Nowadays, another immense statue a religious and cultural symbol, the symbol of a whole nation, with its protective arms wide open stands above, overlooking the city that hosts the 2016 Summer Olympic Games. The statue of Christ the Redeemer, often struck by lightning but never defeated, much like Zeus, is the main symbol of Rio de Janeiro. Early Greeks believed that lightning was Zeus’ weapon, while thunderbolts were invented by Athena, the Goddess of Wisdom. Since lightning was a manifestation of the gods, any spot struck by lightning was regarded as sacred. Temples often were erected at those sites, where the gods were worshipped in an attempt to appease them.
Is that a coincidence? Comparative Mythology says it’s not! Parallels have been drawn between Greek myths and the life of Jesus. It’s definitely not a coincidence that religion, Christianity, is an important aspect of the Greek culture: Characterized by Greek language and culture, Hellenism was one of the main cultures in which Jesus and the earliest Christians lived and taught. Hellenistic language and literary forms played vital roles in the development of Scripture. The Pauline Epistles, for instance, serve as examples of the biblical author’s travels across Greece and Egypt, both being centers for the Hellenistic ideas.

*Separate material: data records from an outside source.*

(** [buf[bi] = 0;] stays in [buf[1024]]. *)
Definition in_buf {A} (buf : list Z) (x : A) : option A := if Z.of_nat (length buf) <? 1024 then Some x else None.

(** [if ( *p == c) p++;] *)
Definition skip_char (c : Z) (l : list Z) : list Z * Z :=
  match l with
  | d :: r => if d =? c then (r, 1) else (l, 0)
  | [] => ([], 0)
  end.

(** [*p] and [*(p+1)] for a pointer at [l]. *)
Definition char_at (l : list Z) : Z := match l with c :: _ => c | [] => 0 end.

(** The operators at [c] with [d] behind it, in the order they are tried. *)
Definition scan_op (c d : Z) : option (token_type_t * list Z) :=
  if (c =? 124) && (d =? 124) then Some (TOKEN_OR, [124; 124])
  else if (c =? 38) && (d =? 38) then Some (TOKEN_AND, [38; 38])
  else if (c =? 62) && (d =? 62) then Some (TOKEN_REDIRECT_APPEND, [62; 62])
  else if (c =? 60) && (d =? 60) then Some (TOKEN_REDIRECT_IN, [60; 60])
  else if c =? 124 then Some (TOKEN_PIPE, [124])
  else if c =? 62 then Some (TOKEN_REDIRECT_OUT, [62])
  else if c =? 60 then Some (TOKEN_REDIRECT_IN, [60])
  else if c =? 38 then Some (TOKEN_BACKGROUND, [38])
  else if c =? 59 then Some (TOKEN_SEMICOLON, [59])
  else if c =? 40 then Some (TOKEN_LPAREN, [40])
  else if c =? 41 then Some (TOKEN_RPAREN, [41])
  else None.

(** A quoted string behind its quote [c]; a variable behind [$]; a run of characters. *)
Definition scan_string (c : Z) (r : list Z) (line column : Z) : option (lexeme * list Z * Z) :=
  let (buf, rest) := quoted_loop 1023 c r in
  let bi := Z.of_nat (length buf) in
  let (rest, n) := skip_char c rest in
  let column := column + 1 + bi + n in
  in_buf buf (mkLex TOKEN_STRING buf line (u32 (column - bi)), rest, column).

Definition scan_dollar (r : list Z) (line column : Z) : option (lexeme * list Z * Z) :=
  if char_at r =? 123 then
    let (buf, rest) := take_max 1023 (λ d, negb (d =? 125)) (drop 1 r) in
    let bi := Z.of_nat (length buf) in
    let (rest, n) := skip_char 125 rest in
    let column := column + 2 + bi + n in
    in_buf buf (mkLex TOKEN_WORD buf line (u32 (column - bi)), rest, column)
  else
    let (buf, rest) := take_while name_char r in
    in_buf buf (mkLex TOKEN_WORD buf line (column + 1), rest, column + 1 + Z.of_nat (length buf)).

Definition scan_run (type : token_type_t) (f : Z -> bool) (l : list Z) (line column : Z) : option (lexeme * list Z * Z) :=
  let (buf, rest) := take_while f l in
  in_buf buf (mkLex type buf line column, rest, column + Z.of_nat (length buf)).

(** The branches of [tokenize] at the character [c] with [r] behind it, on [line] and
    [column]: the token, what is left and the new column. *)
Definition scan (c : Z) (r : list Z) (line column : Z) : option (lexeme * list Z * Z) :=
  match scan_op c (char_at r) with
  | Some (type, v) =>
      Some (mkLex type v line column, drop (length v) (c :: r), column + Z.of_nat (length v))
  | None =>
      if quote_char c then scan_string c r line column
      else if c =? 36 then scan_dollar r line column
      else if word_start c then scan_run TOKEN_WORD word_char (c :: r) line column
      else if is_digit c then scan_run TOKEN_NUMBER is_digit (c :: r) line column
      else if c =? 61 then Some (mkLex TOKEN_OPERATOR [61] line column, r, column + 1)
      else if op_char c then Some (mkLex TOKEN_OPERATOR [c] line column, r, column + 1)
      else if (c =? 33) && (char_at r =? 61) then Some (mkLex TOKEN_OPERATOR [33; 61] line column, drop 1 r, column + 2)
      else Some (mkLex TOKEN_ERROR (str "Unexpected character: " ++ [c]) line column, r, column + 1)
  end.

(** ** The tokens of a line *)

Fixpoint lex (fuel : nat) (p : list Z) (line column : Z) : option (list lexeme) :=
  match fuel with
  | O => None
  | S fuel' =>
      match p with
      | [] => Some [mkLex TOKEN_EOF [] line column]
      | c :: r =>
          if c =? 10 then lex fuel' r (line + 1) 1
          else if is_blank c then lex fuel' r line (column + 1)
          else
            match scan c r line column with
            | None => None
            | Some (x, rest, column') => cons x <$> lex fuel' rest line column'
            end
      end
  end.

(** ** The code *)

(** A token at [tk_addr] with its value at [tk_value]; the list of the code is linked by
    [next] in the same order. *)
Record token_t := mkToken { tk_addr : Z; tk_type : token_type_t; tk_value : Z; tk_line : Z; tk_column : Z }.

Section tokenizer.
Context {H : Type} `{!Allocator H}.
Local Abbreviation shell := (shell H).
Implicit Types s : shell.

(** [sizeof(token_t)] is 32. *)
Definition tokenizer_create_token (x : lexeme) : M shell (option token_t) :=
  tok <-- sh_malloc 32 ;;
  if tok =? 0 then ret None
  else
    value <-- sh_malloc (Z.of_nat (length (lx_value x)) + 1) ;;
    if value =? 0 then sh_free tok ;;; ret None
    else str_put value (lx_value x) ;;; ret (Some (mkToken tok (lx_type x) value (lx_line x) (lx_column x))).

Fixpoint tokenizer_free_tokens (l : list token_t) : M shell unit :=
  match l with
  | [] => ret tt
  | t :: r => sh_free (tk_value t) ;;; sh_free (tk_addr t) ;;; tokenizer_free_tokens r
  end.

(** The [while] loop and the end of file token; a token that could not be created is left out. *)
Fixpoint tokenize_loop (fuel : nat) (p : list Z) (line column : Z) (toks : list token_t) : M shell (list token_t) :=
  match fuel with
  | O => nofuel
  | S fuel' =>
      match p with
      | [] =>
          eof <-- tokenizer_create_token (mkLex TOKEN_EOF [] line column) ;;
          ret (toks ++ option_list eof)
      | c :: r =>
          if c =? 10 then tokenize_loop fuel' r (line + 1) 1 toks
          else if is_blank c then tokenize_loop fuel' r line (column + 1) toks
          else
            match scan c r line column with
            | None => stuck
            | Some (x, rest, column') =>
                tok <-- tokenizer_create_token x ;;
                tokenize_loop fuel' rest line column' (toks ++ option_list tok)
            end
      end
  end.
Definition tokenize (input : list Z) : M shell (list token_t) := tokenize_loop (S (length input)) input 1 1 [].
End tokenizer.

(** ** The scanner ends *)

Section scanning.

Lemma take_while_length f l : (length (take_while f l).1 + length (take_while f l).2 = length l)%nat.
Proof. induction l as [|c l IH]; simpl; [done|]. destruct (f c); [|done]. destruct (take_while f l). simpl in *. lia. Qed.

Lemma take_max_length n f l : (length (take_max n f l).1 + length (take_max n f l).2 = length l)%nat /\ (length (take_max n f l).1 <= n)%nat.
Proof.
  revert l. induction n as [|n IH]; intros l; simpl; [by split; [|lia]|]. destruct l as [|c l]; [simpl; lia|].
  destruct (f c); [|simpl; lia]. specialize (IH l). destruct (take_max n f l). simpl in *. lia.
Qed.

Lemma quoted_length n q l : (length (quoted_loop n q l).1 + length (quoted_loop n q l).2 <= length l)%nat /\ (length (quoted_loop n q l).1 <= n)%nat.
Proof.
  revert l. induction n as [|n IH]; intros l; simpl; [lia|]. destruct l as [|c r]; [simpl; lia|].
  destruct (c =? q); [simpl; lia|]. destruct r as [|d r']; [simpl; lia|]. destruct (c =? 92).
  - specialize (IH r'). destruct (quoted_loop n q r'). simpl in *. lia.
  - specialize (IH (d :: r')). destruct (quoted_loop n q (d :: r')). simpl in *. lia.
Qed.

Lemma skip_char_length c l : (length (skip_char c l).1 <= length l)%nat.
Proof. destruct l as [|d l]; [done|]. simpl. destruct (d =? c); simpl; lia. Qed.

Lemma in_buf_some {A} buf (x : A) : (length buf < 1024)%nat -> in_buf buf x = Some x.
Proof. intros. unfold in_buf. by destruct (Z.ltb_spec (Z.of_nat (length buf)) 1024); [|lia]. Qed.

Lemma scan_op_length c r ty v : scan_op c (char_at r) = Some (ty, v) -> (length (drop (length v) (c :: r)) <= length r)%nat.
Proof.
  unfold scan_op. intros E. rewrite length_drop. cbn [length].
  repeat match type of E with (if ?b then _ else _) = _ => destruct b end; simplify_eq; simpl; lia.
Qed.

Lemma scan_run_total ty f c r line column :
  f c = true -> (length r < 1023)%nat ->
  exists x rest column', scan_run ty f (c :: r) line column = Some (x, rest, column') /\ (length rest <= length r)%nat.
Proof.
  intros Hc Hr. unfold scan_run. cbn [take_while]. rewrite Hc. pose proof (take_while_length f r) as Ht.
  destruct (take_while f r) as [buf rest]. cbn [fst snd] in Ht. rewrite in_buf_some by (simpl; lia).
  eexists _, _, _. split; [done|]. lia.
Qed.

(** Every token takes at least its first character, and on a short line fits its buffer. *)
Lemma scan_total c r line column :
  (length r < 1023)%nat -> exists x rest column', scan c r line column = Some (x, rest, column') /\ (length rest <= length r)%nat.
Proof.
  intros Hr. unfold scan. destruct (scan_op c (char_at r)) as [[ty v]|] eqn:Eo.
  { apply scan_op_length in Eo. by eexists _, _, _. }
  destruct (quote_char c).
  { unfold scan_string. pose proof (quoted_length 1023 c r) as Hq. destruct (quoted_loop 1023 c r) as [buf rest]. cbn [fst snd] in Hq.
    pose proof (skip_char_length c rest) as Hs. destruct (skip_char c rest) as [rest' n]. cbn [fst] in Hs.
    rewrite in_buf_some by lia. eexists _, _, _. split; [done|]. lia. }
  destruct (c =? 36).
  { unfold scan_dollar. destruct (char_at r =? 123).
    - pose proof (take_max_length 1023 (λ d, negb (d =? 125)) (drop 1 r)) as Ht.
      destruct (take_max 1023 (λ d, negb (d =? 125)) (drop 1 r)) as [buf rest]. cbn [fst snd] in Ht. rewrite length_drop in Ht.
      pose proof (skip_char_length 125 rest) as Hs. destruct (skip_char 125 rest) as [rest' n]. cbn [fst] in Hs.
      rewrite in_buf_some by lia. eexists _, _, _. split; [done|]. lia.
    - pose proof (take_while_length name_char r) as Ht. destruct (take_while name_char r) as [buf rest]. cbn [fst snd] in Ht.
      rewrite in_buf_some by lia. eexists _, _, _. split; [done|]. lia. }
  destruct (word_start c) eqn:Ew.
  { apply scan_run_total; [|done]. unfold word_start, word_char in *.
    destruct (is_alpha c); [done|]. destruct (c =? 95), (c =? 46), (is_digit c); done. }
  destruct (is_digit c) eqn:Ed; [by apply scan_run_total|].
  destruct (c =? 61); [by eexists _, _, _|]. destruct (op_char c); [by eexists _, _, _|].
  destruct ((c =? 33) && (char_at r =? 61)); eexists _, _, _; (split; [done|]); rewrite ?length_drop; lia.
Qed.

(** A line of up to 1023 characters has tokens, the last of which is the end. *)
Lemma lex_total fuel p line column :
  (length p < fuel)%nat -> (length p <= 1023)%nat ->
  exists xs e, lex fuel p line column = Some (xs ++ [e]) /\ lx_type e = TOKEN_EOF /\ (length xs <= length p)%nat.
Proof.
  revert p line column. induction fuel as [|fuel IH]; intros p line column Hf Hp; [lia|]. cbn [lex].
  destruct p as [|c r]; [by exists [], (mkLex TOKEN_EOF [] line column)|]. cbn [length] in Hf, Hp.
  destruct (c =? 10).
  { destruct (IH r (line + 1) 1) as (xs & e & E & He & Hl); [lia|lia|]. exists xs, e. split; [done|]. split; [done|]. simpl. lia. }
  destruct (is_blank c).
  { destruct (IH r line (column + 1)) as (xs & e & E & He & Hl); [lia|lia|]. exists xs, e. split; [done|]. split; [done|]. simpl. lia. }
  destruct (scan_total c r line column) as (x & rest & column' & -> & Hrest); [lia|].
  destruct (IH rest line column') as (xs & e & -> & He & Hl); [lia|lia|]. exists (x :: xs), e. split; [done|]. split; [done|]. simpl. lia.
Qed.
End scanning.

(** ** The tokens in memory *)

Section tokens.
Context {H : Type} `{!Allocator H, !NeverOut H}.
Local Abbreviation shell := (shell H).
Implicit Types s : shell.

Definition tok_ptrs (toks : list token_t) : list Z := flat_map (λ t, [tk_value t; tk_addr t]) toks.

(** [t] is the token [x]. *)
Record tok_is s (x : lexeme) (t : token_t) : Prop := {
  ti_type : tk_type t = lx_type x;
  ti_value : sh_strs s !! tk_value t = Some (lx_value x);
  ti_place : (tk_line t, tk_column t) = (lx_line x, lx_column x)
}.

Lemma tok_ptrs_snoc toks t : tok_ptrs (toks ++ [t]) ≡ₚ tk_value t :: tk_addr t :: tok_ptrs toks.
Proof. unfold tok_ptrs. rewrite flat_map_app. simpl. by rewrite (Permutation_app_comm _ [_; _]). Qed.

Lemma tok_value_ptr toks t : t ∈ toks -> tk_value t ∈ tok_ptrs toks.
Proof. induction 1; set_solver. Qed.

Lemma create_token_run B ps x s :
  holds B ps s ->
  exists t h, let s' := set_strs (<[tk_value t := lx_value x]> (sh_strs s)) (set_alloc h s) in
    tokenizer_create_token x s = Ret (Some t) s' /\ tok_is s' x t /\ tk_value t ∉ live_of s /\
    holds B (tk_value t :: tk_addr t :: ps) s'.
Proof.
  intros Hh. unfold tokenizer_create_token. destruct (holds_malloc 32 B ps s Hh) as (a & h & E & Ea & _ & Hh1).
  rewrite (bind_Ret _ _ _ _ _ E), Ea.
  destruct (holds_malloc (Z.of_nat (length (lx_value x)) + 1) _ _ _ Hh1) as (v & h' & E' & Ev & Hv & Hh2).
  rewrite (bind_Ret _ _ _ _ _ E'), Ev. unfold str_put. run_step.
  exists (mkToken a (lx_type x) v (lx_line x) (lx_column x)), h'. split; [done|]. split; [split; [done|apply lookup_insert_eq|done]|].
  split; [|by destruct Hh2; split]. cbn [tk_value]. intros Hl. apply Hv. destruct Hh1 as [_ _ _ H4]. apply H4.
  apply (h_live _ _ _ Hh) in Hl. set_solver.
Qed.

In addition to Greek philosophy’s influence on the development of Christian Theology, Hellenism heavily influenced another major religious authority: Judaism. Jewish beliefs and Greek philosophy merged with a figure central to Judaism’s influence on Christian thought. Philo (Philōn) the Hellenistic Jewish philosopher, used philosophical allegory in an attempt to fuse and harmonize Greek philosophy with Jewish philosophy. His allegorical exegesis was important for several Christian Church Fathers and the development of a Christian canon in the Bible. Even more significantly, Greek philosophy appears to have a religious emphasis in Christian thought in the writings of eminent Christians such as St. Augustine of Hippo and St. Thomas Aquinas. St. Augustine’s works rest on a neo-Platonic foundation, while Aquinas’ reflects Aristotelian ideas, such as his writing about wisdom.
More Now than Then
There are many more similarities between the Greek and Brazilian cultures. Listing them all, would probably take forever. What’s important though is the kindness and warmth that people of both nations extend their hospitality with and their respect for Olympism:
“Olympism is a philosophy of life exalting and combining in a balanced whole the qualities of body, will and mind. Blending sport with culture and education, Olympism seeks to create a way of life based on the joy of effort, the educational value of good example, social responsibility and respect for universal fundamental ethical principles.”*
This year, Rio de Janeiro is the Ambassador of Olympism, the Ambassador of Greece to the World!